◆ **Task to complete**
The listing below contains a span that opens with the line containing "Lemma substring_repeat_str (s" and closes with the line containing "that many characters, and". Return that span exactly.

◆ **Records supplied**
──────────

(** X1: the emitted bit list is lossless. Two bit lists with the same
    artifact content (one decimal offset per line) are the same list,
    and so are two bit lists whose rows carry the same
    [lut_config_bits] column. *)
Theorem emitted_bits_determine_xor (xor xor' : list Z) :
  (join nl (map str_of_int xor) = join nl (map str_of_int xor') -> xor = xor') /\
  (forall off_path off_path' activated activated' res res',
     CellMask._extra off_path xor activated res !! "lut_config_bits" =
     CellMask._extra off_path' xor' activated' res' !! "lut_config_bits" ->
     xor = xor').
Proof.
  split.
  - apply join_str_of_int_inj; [reflexivity | discriminate].
  - intros off_path off_path' activated activated' res res' H.
    rewrite !extra_other_columns in H by discriminate.
    rewrite !lookup_insert_ne in H by discriminate.
    rewrite !lookup_insert_eq in H. injection H as H.
    revert H. apply join_str_of_int_inj; [reflexivity | discriminate].
Qed.

Lemma emitted_bits_determine_xor_witness : [1; 9] = [1; 9].
Proof. apply (proj1 (emitted_bits_determine_xor [1; 9] [1; 9])). reflexivity. Defined.

(** ** More on the pattern encoders *)

Section EncodersMore.

Lemma plain_bits_unfold (pattern : string) (k : Z) :
  exists piece,
    last (split "b" pattern) = Some piece /\
    occurs "b" piece = false /\
    RandAll._plain_bits pattern k =
    (lut_bits ← lshift 1 k;
     if bool_decide (len_str (without "_" piece) ≠ lut_bits) then
       Raise (ValueError ("Pattern '" +:+ pattern +:+ "' has "
                          +:+ str_of_int (len_str (without "_" piece))
                          +:+ " bits; expected " +:+ str_of_int lut_bits
                          +:+ " for K=" +:+ str_of_int k))
     else Ok (without "_" piece)).
Proof.
  pose proof (split_nonempty "b" pattern) as Hne.
  destruct (last (split "b" pattern)) as [piece|] eqn:Hl.
  - exists piece. split; [reflexivity |]. split; [now apply (last_split_clean _ pattern) |].
    unfold RandAll._plain_bits, index_last. rewrite Hl. simpl.
    now rewrite replace_empty.
  - apply last_None in Hl. contradiction.
Qed.

(** What the rand-all encoder returns holds neither underscore nor
    separator. *)
Lemma plain_bits_clean (pattern bits : string) (k : Z) :
  RandAll._plain_bits pattern k = Ok bits ->
  occurs "_" bits = false /\ occurs "b" bits = false.
Proof.
  destruct (plain_bits_unfold pattern k) as (piece & _ & Hb & ->).
  destruct (lshift 1 k) as [lut_bits|e]; simpl; [| discriminate].
  case_bool_decide; [discriminate |]. intros Heq. injection Heq as <-.
  split; [apply occurs_without | now apply occurs_without_other].
Qed.

Lemma plain_bits_of_bits (bits : string) (k : Z) :
  0 <= k ->
  occurs "_" bits = false -> occurs "b" bits = false ->
  len_str bits = 2 ^ k ->
  RandAll._plain_bits bits k = Ok bits.
Proof.
  intros Hk Hu Hb Hlen. unfold RandAll._plain_bits, index_last.
  rewrite (split_absent _ _ Hb). simpl.
  rewrite replace_empty, (without_absent _ _ Hu), (lshift_nonneg _ Hk). simpl.
  now rewrite bool_decide_eq_false_2 by (intros H; now apply H).
Qed.

End EncodersMore.

(** X2: the rand-all encoder is idempotent. The bits it returns hold
    no underscore and no [b], their number is [2^k], and encoding them
    again returns them unchanged. *)
Theorem plain_bits_idempotent (pattern bits : string) (k : Z) :
  RandAll._plain_bits pattern k = Ok bits ->
  occurs "_" bits = false /\
  occurs "b" bits = false /\
  len_str bits = 2 ^ k /\
  RandAll._plain_bits bits k = Ok bits.
Proof.
  intros H. destruct (plain_bits_clean _ _ _ H) as [Hu Hb].
  destruct (plain_bits_length _ _ _ H) as [Hk Hlen].
  assert (Hl : len_str bits = 2 ^ k).
  { unfold len_str. rewrite Hlen. apply Z2Nat.id. apply Z.pow_nonneg. lia. }
  split; [exact Hu |]. split; [exact Hb |]. split; [exact Hl |].
  now apply plain_bits_of_bits.
Qed.

Lemma plain_bits_idempotent_witness :
  occurs "_" "0001011001101000" = false /\
  occurs "b" "0001011001101000" = false /\
  len_str "0001011001101000" = 2 ^ 4 /\
  RandAll._plain_bits "0001011001101000" 4 = Ok "0001011001101000".
Proof.
  apply (plain_bits_idempotent "16'b0001_0110_0110_1000" "0001011001101000" 4).
  reflexivity.
Defined.

Section Replication.

Lemma split_first_absent (c : ascii) (s : string) :
  occurs c s = false -> split_first c s = None.
Proof.
  induction s as [|a s IH]; simpl; [trivial |]. intros H.
  apply orb_false_iff in H as [Ha Hs]. now rewrite Ha, IH.
Qed.

(** The cell-mask encoder takes what follows the first [b] for the
    bits. *)
Lemma generate_init_values_unfold (n k : Z) (pattern : string) :
  CellMask._generate_init_values n k pattern =
  (lut_bits ← lshift 1 k;
   if bool_decide (len_str (without "_" (after_first_b pattern)) ≠ lut_bits) then
     Raise (ValueError ("INIT pattern has "
                        +:+ str_of_int (len_str (without "_" (after_first_b pattern)))
                        +:+ " bits; " +:+ str_of_int lut_bits
                        +:+ " required for K=" +:+ str_of_int k))
   else
     Ok (str_of_int (len_str (str_mul (without "_" (after_first_b pattern)) n)) +:+ "'b"
         +:+ str_mul (without "_" (after_first_b pattern)) n)).
Proof.
  unfold CellMask._generate_init_values, partition, after_first_b.
  destruct (split_first "b" pattern) as [[before after]|]; now rewrite replace_empty.
Qed.

Lemma length_repeat_str (s : string) (n : nat) :
  String.length (repeat_str s n) = (n * String.length s)%nat.
Proof.
  induction n as [|n IH]; simpl; [reflexivity |].
  now rewrite length_append, IH.
Qed.

Lemma len_str_mul (s : string) (n : Z) :
  len_str (str_mul s n) = Z.max 0 n * len_str s.
Proof. unfold len_str, str_mul. rewrite length_repeat_str. lia. Qed.

Lemma substring_repeat_str (s : string) (n i : nat) :
  (i < n)%nat ->
  String.substring (i * String.length s) (String.length s) (repeat_str s n) = s.
Proof.
  revert i. induction n as [|n IH]; intros i Hi; [lia |].
  cbn [repeat_str]. destruct i as [|i].
  - simpl Nat.mul. apply substring_prefix.
  - replace (S i * String.length s)%nat with (String.length s + i * String.length s)%nat
      by lia.
    rewrite substring_skip. apply IH. lia.
Qed.

Lemma str_mul_1 (s : string) : str_mul s 1 = s.
Proof. unfold str_mul. simpl. apply append_empty_r. Qed.

Lemma pow2_pos (k : Z) : 0 <= k -> 0 < 2 ^ k.
Proof. intros Hk. apply Z.pow_pos_nonneg; lia. Qed.

End Replication.

(** X3: replication. For a literal [prefix b body] whose body holds
    [2^k] bits once the underscores are gone, the cell-mask encoder
    returns a literal whose declared width is [n * 2^k], whose body has
    that many characters, and in which each of the [n] slices of [2^k]
    characters is the pattern itself; for [n <= 0] it is the literal
    [0'b]. *)
Theorem generate_init_values_replicates (prefix body : string) (n k : Z) :
  0 <= k ->
  occurs "b" prefix = false ->
  len_str (without "_" body) = 2 ^ k ->
  let bits := without "_" body in
  CellMask._generate_init_values n k (prefix +:+ "b" +:+ body) =
    Ok (str_of_int (Z.max 0 n * 2 ^ k) +:+ "'b" +:+ str_mul bits n) /\
  len_str (str_mul bits n) = Z.max 0 n * 2 ^ k /\
  (forall i : nat, (i < Z.to_nat n)%nat ->
     String.substring (i * Z.to_nat (2 ^ k)) (Z.to_nat (2 ^ k)) (str_mul bits n) = bits) /\
  (n <= 0 -> CellMask._generate_init_values n k (prefix +:+ "b" +:+ body) = Ok "0'b").
Proof.
  intros Hk Hp Hlen bits. subst bits.
  assert (Hgen : CellMask._generate_init_values n k (prefix +:+ "b" +:+ body) =
                 Ok (str_of_int (Z.max 0 n * 2 ^ k) +:+ "'b"
                     +:+ str_mul (without "_" body) n)).
  { change ("b" +:+ body) with (String "b" body).
    rewrite (generate_init_values_app _ _ _ _ Hp), (lshift_nonneg _ Hk). simpl.
    rewrite bool_decide_eq_false_2 by (intros H; now apply H).
    now rewrite len_str_mul, Hlen. }
  assert (Hwidth : String.length (without "_" body) = Z.to_nat (2 ^ k))
    by (unfold len_str in Hlen; lia).
  split; [exact Hgen |]. split; [| split].
  - now rewrite len_str_mul, Hlen.
  - intros i Hi. rewrite <- Hwidth. now apply substring_repeat_str.
  - intros Hn. rewrite Hgen. replace (Z.max 0 n) with 0 by lia.
    unfold str_mul. replace (Z.to_nat n) with 0%nat by lia. reflexivity.
Qed.

Lemma generate_init_values_replicates_witness :
  CellMask._generate_init_values 3 4 "16'b0001_0110_0110_1000" =
    Ok "48'b000101100110100000010110011010000001011001101000" /\
  String.substring 32 16 "000101100110100000010110011010000001011001101000" =
    "0001011001101000".
Proof.
  destruct (generate_init_values_replicates "16'" "0001_0110_0110_1000" 3 4
              ltac:(lia) eq_refl eq_refl) as (Hgen & _ & Hslice & _).
  split; [exact Hgen | apply (Hslice 2%nat); simpl; lia].
Defined.

(** X4: the literal the cell-mask encoder returns for one LUT is in
    canonical form. Encoding it again returns it unchanged, and
    replicating it [n] times gives what replicating the pattern it came
    from gives. *)
Theorem generate_init_values_canonical (n k : Z) (pattern literal : string) :
  CellMask._generate_init_values 1 k pattern = Ok literal ->
  CellMask._generate_init_values 1 k literal = Ok literal /\
  CellMask._generate_init_values n k literal = CellMask._generate_init_values n k pattern.
Proof.
  intros H. rewrite (generate_init_values_unfold 1 k pattern) in H.
  rewrite (generate_init_values_unfold n k pattern).
  set (lit := after_first_b pattern) in *.
  destruct (lshift_cases 1 k) as [[Hk Hs]|[Hk Hs]]; rewrite Hs in H |- *;
    simpl in H |- *; [| discriminate].
  case_bool_decide as Hlen; [discriminate |]. injection H as <-.
  rewrite str_mul_1.
  set (bits := without "_" lit) in *.
  assert (Hp : occurs "b" (str_of_int (len_str bits) +:+ "'") = false).
  { rewrite occurs_append, occurs_str_of_int by (reflexivity || discriminate). reflexivity. }
  assert (Hbits : without "_" bits = bits) by (apply without_absent, occurs_without).
  assert (Hform : forall m,
            CellMask._generate_init_values m k
              (str_of_int (len_str bits) +:+ "'b" +:+ bits) =
            Ok (str_of_int (len_str (str_mul bits m)) +:+ "'b" +:+ str_mul bits m)).
  { intros m.
    replace (str_of_int (len_str bits) +:+ "'b" +:+ bits)
      with ((str_of_int (len_str bits) +:+ "'") +:+ String "b" bits)
      by (now rewrite append_assoc).
    rewrite (generate_init_values_app _ _ _ _ Hp), Hs. simpl.
    rewrite Hbits. now rewrite bool_decide_eq_false_2 by (intros Hne; now apply Hne). }
  split; [| apply Hform].
  rewrite Hform. now rewrite str_mul_1.
Qed.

──────────

◆ **Solution**
Lemma substring_repeat_str (s : string) (n i : nat) :
  (i < n)%nat ->
  String.substring (i * String.length s) (String.length s) (repeat_str s n) = s.
Proof.
  revert i. induction n as [|n IH]; intros i Hi; [lia |].
  cbn [repeat_str]. destruct i as [|i].
  - simpl Nat.mul. apply substring_prefix.
  - replace (S i * String.length s)%nat with (String.length s + i * String.length s)%nat
      by lia.
    rewrite substring_skip. apply IH. lia.
Qed.

Lemma str_mul_1 (s : string) : str_mul s 1 = s.
Proof. unfold str_mul. simpl. apply append_empty_r. Qed.

Lemma pow2_pos (k : Z) : 0 <= k -> 0 < 2 ^ k.
Proof. intros Hk. apply Z.pow_pos_nonneg; lia. Qed.

End Replication.

(** X3: replication. For a literal [prefix b body] whose body holds
    [2^k] bits once the underscores are gone, the cell-mask encoder
    returns a literal whose declared width is [n * 2^k], whose body has
    that many characters, and in which each of the [n] slices of [2^k]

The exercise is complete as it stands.